私は、じっくりと、言葉を探す。そうして、言葉を選び取る。

「二見さんの話を、自分に、馴染ませることができた」

「それは、よかった」

二見さんはにっこりと笑った。

「梨木君。今、言葉以前のことを伝えるために、言葉を使ったでしょ」

「そうかもしれません」

私は、先ほどはできなかったこと、二見さんの目を見て話すことが、今はできた。彼女の目は宇宙のように深い黒で、白い羽のようにふわりとしたブラウスと対照的なその色を、見ると、私の肌はざわりと粟立った。

「あ」

小さく声が漏れて、その音は私の足元に転がり落ちていく。

店の外、ガラスの向こう側には、無機質な灰色のビル群がそびえていて、とても強固な輪郭をしているように見える。向こうには、新宿御苑の緑。さらに遠くの方に、皇居の緑も、見えていた。

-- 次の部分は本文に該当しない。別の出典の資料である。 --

Definition make_generate_request (r : GenerateRequest) : result exc GenerateRequest :=
  _ ← opt_check (negb (bool_decide (length (gr_messages r) = 0)));
  provider ← text (gr_provider r);
  model ← text (gr_model r);
  request ← text (gr_request_id r);
  trace ← text (gr_trace_id r);
  tenant ← text (gr_tenant_id r);
  user ← text (gr_user_id r);
  _ ← opt_check (negb (fle (gr_timeout_seconds r) fzero));
  _ ← opt_check (0 <=? gr_retry_budget r)%Z;
  _ ← opt_check (match gr_temperature r with
                 | Some t => negb (flt t fzero || flt (fofZ 2) t) | None => true end);
  _ ← opt_check (match gr_max_output_tokens r with Some n => (0 <? n)%Z | None => true end);
  mret {| gr_messages := gr_messages r; gr_provider := provider; gr_model := model;
          gr_timeout_seconds := gr_timeout_seconds r; gr_retry_budget := gr_retry_budget r;
          gr_request_id := request; gr_trace_id := trace; gr_tenant_id := tenant;
          gr_user_id := user; gr_session_id := optional_text (gr_session_id r);
          gr_temperature := gr_temperature r; gr_max_output_tokens := gr_max_output_tokens r;
          gr_metadata := _safe_metadata (gr_metadata r) |}.

Record TokenUsage : Type := { us_input_tokens : Z; us_output_tokens : Z; us_total_tokens : Z }.

Definition make_token_usage (us : TokenUsage) : result exc TokenUsage :=
  _ ← opt_check ((0 <=? us_input_tokens us) && (0 <=? us_output_tokens us)
                 && (0 <=? us_total_tokens us))%Z;
  mret us.

Record GenerationMetadata : Type := {
  gm_request_id : pystr;
  gm_trace_id : pystr;
  gm_tenant_id : pystr;
  gm_user_id : pystr;
  gm_provider : pystr;
  gm_model : pystr;
  gm_version : option pystr;
  gm_usage : TokenUsage;
  gm_latency_ms : float;
  gm_finish_reason : pystr;
  gm_error_code : option pystr;
  gm_chunk_count : option Z;
  gm_token_count : option Z;
  gm_metadata : pydict
}.

Definition usage_dump (us : TokenUsage) : pyval :=
  VDict [(u "input_tokens", VInt (us_input_tokens us)); (u "output_tokens", VInt (us_output_tokens us));
         (u "total_tokens", VInt (us_total_tokens us))].

(** [metadata.model_dump()]. *)
Definition metadata_dump (m : GenerationMetadata) : pydict :=
  [(u "request_id", VStr (gm_request_id m)); (u "trace_id", VStr (gm_trace_id m));
   (u "tenant_id", VStr (gm_tenant_id m)); (u "user_id", VStr (gm_user_id m));
   (u "provider", VStr (gm_provider m)); (u "model", VStr (gm_model m));
   (u "version", opt_str (gm_version m)); (u "usage", usage_dump (gm_usage m));
   (u "latency_ms", VFloat (gm_latency_ms m)); (u "finish_reason", VStr (gm_finish_reason m));
   (u "error_code", opt_str (gm_error_code m)); (u "chunk_count", opt_num (gm_chunk_count m));
   (u "token_count", opt_num (gm_token_count m)); (u "metadata", VDict (gm_metadata m))].

Record GenerateResponse : Type := {
  go_text : pystr;
  go_provider : pystr;
  go_model : pystr;
  go_request_id : pystr;
  go_trace_id : pystr;
  go_tenant_id : pystr;
  go_user_id : pystr;
  go_metadata : GenerationMetadata
}.

Record GenerateChunkMetadata : Type := {
  gk_request_id : pystr;
  gk_trace_id : pystr;
  gk_tenant_id : pystr;
  gk_user_id : pystr;
  gk_provider : pystr;
  gk_model : pystr
}.

Record GenerateChunk : Type := {
  gc_delta : pystr;
  gc_index : Z;
  gc_is_final : bool;
  gc_response : option GenerateResponse;
  gc_metadata : option GenerateChunkMetadata
}.

(** The validators of [GenerateChunk]: the last chunk, and no other, has a response. *)
Definition make_generate_chunk (c : GenerateChunk) : result exc GenerateChunk :=
  _ ← opt_check (0 <=? gc_index c)%Z;
  _ ← opt_check (match gc_response c with Some _ => gc_is_final c | None => negb (gc_is_final c) end);
  mret c.

(** * [RagGenerationService] *)

Record GenerationConfig : Type := {
  gs_provider_name : pystr;
  gs_model : pystr;
  gs_timeout_seconds : float;
  gs_retry_budget : Z;
  gs_temperature : option float;
  gs_max_output_tokens : option Z
}.

Definition provider_summary (s : GenerationConfig) : pydict :=
  [(u "provider", VStr (gs_provider_name s)); (u "model", VStr (gs_model s)); (u "version", VNone);
   (u "usage", usage_dump {| us_input_tokens := 0; us_output_tokens := 0; us_total_tokens := 0 |});
   (u "latency_ms", VNone); (u "finish_reason", VNone); (u "error_code", VNone)].

Definition _max_output_tokens (metadata : pydict) (default_ : option Z) : option Z :=
  match dict_get (u "max_output_tokens") metadata with
  | Some (VInt z) => if (0 <? z)%Z then Some z else default_
  | _ => default_
  end.

(** Fields in the order of the code, with their values. *)
Abbreviation fields := (list (pystr * pystr)).

Definition _identity_mismatches (expected actual : fields) : list pystr :=
  fst <$> filter (fun kv => dict_get kv.1 actual <> Some kv.2) expected.

Definition caller_fields (request trace tenant user : pystr) : fields :=
  [(u "request_id", request); (u "trace_id", trace); (u "tenant_id", tenant); (u "user_id", user)].

Definition request_fields (r : GenerateRequest) : fields :=
  caller_fields (gr_request_id r) (gr_trace_id r) (gr_tenant_id r) (gr_user_id r)
  ++ [(u "provider", gr_provider r); (u "model", gr_model r)].
Definition response_fields (r : GenerateResponse) : fields :=
  caller_fields (go_request_id r) (go_trace_id r) (go_tenant_id r) (go_user_id r)
  ++ [(u "provider", go_provider r); (u "model", go_model r)].
Definition metadata_fields (m : GenerationMetadata) : fields :=
  caller_fields (gm_request_id m) (gm_trace_id m) (gm_tenant_id m) (gm_user_id m)
  ++ [(u "provider", gm_provider m); (u "model", gm_model m)].
Definition chunk_fields (m : GenerateChunkMetadata) : fields :=
  caller_fields (gk_request_id m) (gk_trace_id m) (gk_tenant_id m) (gk_user_id m)
  ++ [(u "provider", gk_provider m); (u "model", gk_model m)].

Section Generation.
Context `{UnicodeDB}.

Definition _raise_provider_identity_mismatch (mismatched : list pystr) : DomainError :=
  RagGenerationError RAG_GENERATION_FAILED
    (u "LLM provider response identity does not match generation request.")
    [(u "reason", VStr (u "provider_response_identity_mismatch"));
     (u "mismatched_fields", VList (VStr <$> mismatched))] 502.

Definition _validate_identity (prompt : PromptBuildResult) (context : RequestContext)
  : result exc unit :=
  let t := br_trace prompt in
  match _identity_mismatches
          (caller_fields (rc_request_id context) (rc_trace_id context)
             (auth_tenant_id (rc_auth context)) (auth_user_id (rc_auth context)))
          (caller_fields (tr_request_id t) (tr_trace_id t) (tr_tenant_id t) (tr_user_id t)) with
  | [] => Ok tt
  | mismatched =>
      Err (EDomain (RagGenerationError RAG_GENERATION_INVALID_REQUEST
        (u "RAG generation request is inconsistent with prompt trace.")
        [(u "reason", VStr (u "prompt_trace_context_mismatch"));
         (u "mismatched_fields", VList (VStr <$> mismatched))] 400))
  end.

Definition _request (s : GenerationConfig) (prompt : PromptBuildResult) (context : RequestContext)
  : result exc GenerateRequest :=
  _ ← _validate_identity prompt context;
  messages ← map_result (fun m => make_llm_message (pm_role m) (Some (pm_name m)) (pm_content m))
               (br_messages prompt);
  make_generate_request
    {| gr_messages := messages; gr_provider := gs_provider_name s; gr_model := gs_model s;
       gr_timeout_seconds := gs_timeout_seconds s; gr_retry_budget := gs_retry_budget s;
       gr_request_id := rc_request_id context; gr_trace_id := rc_trace_id context;
       gr_tenant_id := auth_tenant_id (rc_auth context);
       gr_user_id := auth_user_id (rc_auth context); gr_session_id := rc_session_id context;
       gr_temperature := gs_temperature s;
       gr_max_output_tokens := _max_output_tokens (br_metadata prompt) (gs_max_output_tokens s);
       gr_metadata :=
         [(u "citation_source_count", VInt (num (br_citation_source_ids prompt)));
          (u "prompt_part_count", VInt (tr_prompt_part_count (br_trace prompt)));
          (u "context_item_count", VInt (tr_context_item_count (br_trace prompt)));
          (u "source_chunk_count", VInt (tr_source_chunk_count (br_trace prompt)));
          (u "detected_risk_count", VInt (tr_detected_risk_count (br_trace prompt)))] |}.

Definition response_mismatches (response : GenerateResponse) (request : GenerateRequest)
  : list pystr :=
  _identity_mismatches (request_fields request) (response_fields response)
  ++ ((fun f => u "metadata." ++ f)
        <$> _identity_mismatches (request_fields request) (metadata_fields (go_metadata response))).

Definition _validate_response_identity (response : GenerateResponse) (request : GenerateRequest)
  : result exc unit :=
  match response_mismatches response request with
  | [] => Ok tt
  | mismatched => Err (EDomain (_raise_provider_identity_mismatch mismatched))
  end.

(** The mismatches of a chunk: those of its response are read back from the
    (redacted) details of the error that reported them. *)
Definition chunk_mismatches (chunk : GenerateChunk) (request : GenerateRequest) : list pystr :=
  (match gc_metadata chunk with
   | Some m => (fun f => u "chunk.metadata." ++ f)
                 <$> _identity_mismatches (request_fields request) (chunk_fields m)
   | None => []
   end)
  ++ (match gc_response chunk with
      | Some response =>
          match response_mismatches response request with
          | [] => []
          | mismatched =>
              match dict_get (u "mismatched_fields")
                      (de_details (_raise_provider_identity_mismatch mismatched)) with
              | Some (VList l) =>
                  (fun v => u "chunk.response." ++ match v with VStr s => s | _ => [] end) <$> l
              | _ => [u "chunk.response"]
              end
          end
      | None => []
      end).

Definition _validate_chunk_identity (chunk : GenerateChunk) (request : GenerateRequest)
  : result exc unit :=
  match chunk_mismatches chunk request with
  | [] => Ok tt
  | mismatched => Err (EDomain (_raise_provider_identity_mismatch mismatched))
  end.

(** One turn of the loop of [_validated_stream]: the chunk is passed on, with the
    new value of [seen_final]. *)
Definition _validated_stream (request : GenerateRequest) (seen_final : bool)
    (chunk : GenerateChunk) : result exc (GenerateChunk * bool) :=
  if seen_final
  then Err (EDomain (RagGenerationError RAG_GENERATION_FAILED
         (u "RAG generation stream emitted chunks after final response.")
         [(u "reason", VStr (u "provider_stream_chunk_after_final"));
          (u "request_id", VStr (gr_request_id request)); (u "trace_id", VStr (gr_trace_id request));
          (u "tenant_id", VStr (gr_tenant_id request)); (u "user_id", VStr (gr_user_id request))] 502))
  else
    _ ← _validate_chunk_identity chunk request;
    mret (chunk, gc_is_final chunk).

(** [generate]: the response of the provider, checked against the request. *)
Record RagGenerationResult : Type := { ge_text : pystr; ge_metadata : GenerationMetadata }.

Definition checked_response (request : GenerateRequest) (response : GenerateResponse)
  : result exc RagGenerationResult :=
  _ ← _validate_response_identity response request;
  mret {| ge_text := go_text response; ge_metadata := go_metadata response |}.
End Generation.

店内は冷房がきいていて心地よいが、今日はきっと暑い日だ。強い陽射しが、あらゆるものの輪郭を際立たせている。道端の草木を、道路の白線を、ビルの外壁を、レストランのテーブルクロスを、照らしている。

新宿の、オフィスビルの高層階で、デザートを待ちながら、たくさんの輪郭に囲まれて。私は確かに、存在の輪郭を滲ませていた。

粟立った肌は、デザートがやってくるまで、しばらくのあいだ、収まらなかった。